A Simulated Annealing Approach for the Train Design Optimization Problem

1Universidad Autónoma del Estado de Morelos, 62209 Cuernavaca, MOR, Mexico
2Instituto de Matemáticas, Universidad Nacional Autónoma de México, 62210 Cuernavaca, MOR, Mexico

Correspondence should be addressed to Federico Alonso-Pecina; moc.liamtoh@aniceposnolaociredef

Received 10 March 2017; Revised 20 June 2017; Accepted 9 July 2017; Published 10 August 2017

Academic Editor: Jorge Magalhaes-Mendes

Copyright © 2017 Federico Alonso-Pecina and David Romero.

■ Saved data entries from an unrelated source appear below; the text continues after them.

(** ** Properties *)

(** C36. The bloom filter has no false negatives, used directly or through the
    wrapper that strips the tag of internal keys: every key a filter was
    created from may match it, also when the filter is appended behind other
    data and cut out again. *)
Theorem bloom_no_false_negative bits_per_key keys key dst :
  0 <= bits_per_key < 2 ^ 31 -> zlen keys < 2 ^ 31 -> key ∈ keys ->
  let user := NewBloomFilterPolicy bits_per_key in
  let internal := InternalFilterPolicy user in
  KeyMayMatch user key (drop (length dst) (CreateFilter user keys dst)) = true /\
  KeyMayMatch internal key (drop (length dst) (CreateFilter internal keys dst)) = true.
Proof.
  intros Hb Hn Hk user internal. pose proof (Bloom_laws bits_per_key Hb) as Hu.
  rewrite (create_appends keys dst Hn), drop_app_length, (may_match keys key Hn Hk).
  pose proof (InternalFilterPolicy_laws user Hu) as Hi.
  by rewrite (create_appends keys dst Hn), drop_app_length, (may_match keys key Hn Hk).
Qed.

Lemma bloom_no_false_negative_witness :
  let user := NewBloomFilterPolicy 10 in
  KeyMayMatch user (lit "key00001") (drop 3 (CreateFilter user [lit "key00000"; lit "key00001"] (lit "abc"))) = true /\
  KeyMayMatch user (lit "absent") (drop 3 (CreateFilter user [lit "key00000"; lit "key00001"] (lit "abc"))) = false.
Proof.
  split; [|vm_compute; reflexivity].
  apply (bloom_no_false_negative 10 [lit "key00000"; lit "key00001"] (lit "key00001") (lit "abc"));
    [lia|unfold zlen; cbn; lia|apply elem_of_cons; right; apply elem_of_cons; left; reflexivity].
Defined.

This is an open access article distributed under the Creative Commons Attribution License, which permits unrestricted use, distribution, and reproduction in any medium, provided the original work is properly cited.

Abstract

The Train Design Optimization Problem regards making optimal decisions on the number and movement of locomotives and crews through a railway network, so as to satisfy requested pick-up and delivery of car blocks at stations. In a mathematical programming formulation, the objective function to minimize is composed of the costs associated with the movement of locomotives and cars, the loading/unloading operations, the number of locomotives, and the crews’ return to their departure stations. The constraints include upper bounds for number of car blocks per locomotive, number of car block swaps, and number of locomotives passing through railroad segments. We propose here a heuristic method to solve this highly combinatorial problem in two steps. The first one finds an initial, feasible solution by means of an ad hoc algorithm. The second step uses the simulated annealing concept to improve the initial solution, followed by a procedure aiming to further reduce the number of needed locomotives. We show that our results are competitive with those found in the literature.